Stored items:
(** * DETERMINATION: the rate limiter and the command guards

    A shallow embedding of [DETERMINATION.py]: the [RateLimiter] class
    (two sliding windows of request timestamps), the guard every command
    handler puts in front of the text-generation call, the input
    validation of the [diceroll] command and the error mapping of
    [ask_gemini].

    Modelling choices.
    - [time.time()] returns seconds as a float, a binary64 number.  A
      clock reading is a rational number of seconds ([Q]); the floats are
      the rationals that [binary64] leaves as they are.  The subtraction
      [current_time - t] is the float subtraction: the exact difference
      rounded to the nearest binary64 number, ties to the even
      significand ([float_sub]).  The exponent is not bounded: overflow
      and subnormal numbers are far from clock readings and from the
      windows of 60 and 86400 seconds.  The statements hold for all
      rational readings, the floats among them.  Every function that
      reads the clock takes the reading as an argument.
    - A [collections.deque] is a [list], oldest entry first.  [dq[0]] and
      [dq.popleft()] raise [IndexError] on an empty deque; they are
      modelled as fallible operations.
    - A Python [str] that a user types is a sequence of Unicode code
      points ([list N]).  The Unicode tables behind [\d], [int] and
      [str.lower] belong to the Python runtime; they are parameters, and
      the statements say what they assume of them.
    - [int] of a [str] raises [ValueError] when the string has more
      digits than the limit of the runtime on integer string
      conversions, [sys.get_int_max_str_digits()]: 0 for no limit, else
      at least 640, and 4300 unless the runtime is told otherwise.  The
      limit is a parameter.  The handler does not catch the error: it
      leaves the handler, and nothing is sent to the user.
    - The fixed replies of the bot are kept as the UTF-8 text of the
      source, in [string]. *)

From Stdlib Require Import List ZArith NArith QArith Qround Qpower Lqa Lia.
From Stdlib Require Import Bool String Ascii DecimalString Sorted.
Import ListNotations.

Local Open Scope Q_scope.

(** ** Results of fallible code *)

Inductive exn : Type :=
| IndexError (text : string)
| ValueError (text : string)
| Exception (text : string).

(** [str(e)] *)
Definition exn_str (e : exn) : string :=
  match e with
  | IndexError text => text
  | ValueError text => text
  | Exception text => text
  end.

Inductive res (A : Type) : Type :=
| Ok (a : A)
| Raise (e : exn)
| OutOfFuel.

TRY IT: Copy exactly the lines that run from the first line of the data to the line containing "limit is a parameter.", please, with both ends included and nothing else.

RESPONSE TO THE TASK:
(** * DETERMINATION: the rate limiter and the command guards

    A shallow embedding of [DETERMINATION.py]: the [RateLimiter] class
    (two sliding windows of request timestamps), the guard every command
    handler puts in front of the text-generation call, the input
    validation of the [diceroll] command and the error mapping of
    [ask_gemini].

    Modelling choices.
    - [time.time()] returns seconds as a float, a binary64 number.  A
      clock reading is a rational number of seconds ([Q]); the floats are
      the rationals that [binary64] leaves as they are.  The subtraction
      [current_time - t] is the float subtraction: the exact difference
      rounded to the nearest binary64 number, ties to the even
      significand ([float_sub]).  The exponent is not bounded: overflow
      and subnormal numbers are far from clock readings and from the
      windows of 60 and 86400 seconds.  The statements hold for all
      rational readings, the floats among them.  Every function that
      reads the clock takes the reading as an argument.
    - A [collections.deque] is a [list], oldest entry first.  [dq[0]] and
      [dq.popleft()] raise [IndexError] on an empty deque; they are
      modelled as fallible operations.
    - A Python [str] that a user types is a sequence of Unicode code
      points ([list N]).  The Unicode tables behind [\d], [int] and
      [str.lower] belong to the Python runtime; they are parameters, and
      the statements say what they assume of them.
    - [int] of a [str] raises [ValueError] when the string has more
      digits than the limit of the runtime on integer string
      conversions, [sys.get_int_max_str_digits()]: 0 for no limit, else
      at least 640, and 4300 unless the runtime is told otherwise.  The
      limit is a parameter.  The handler does not catch the error: it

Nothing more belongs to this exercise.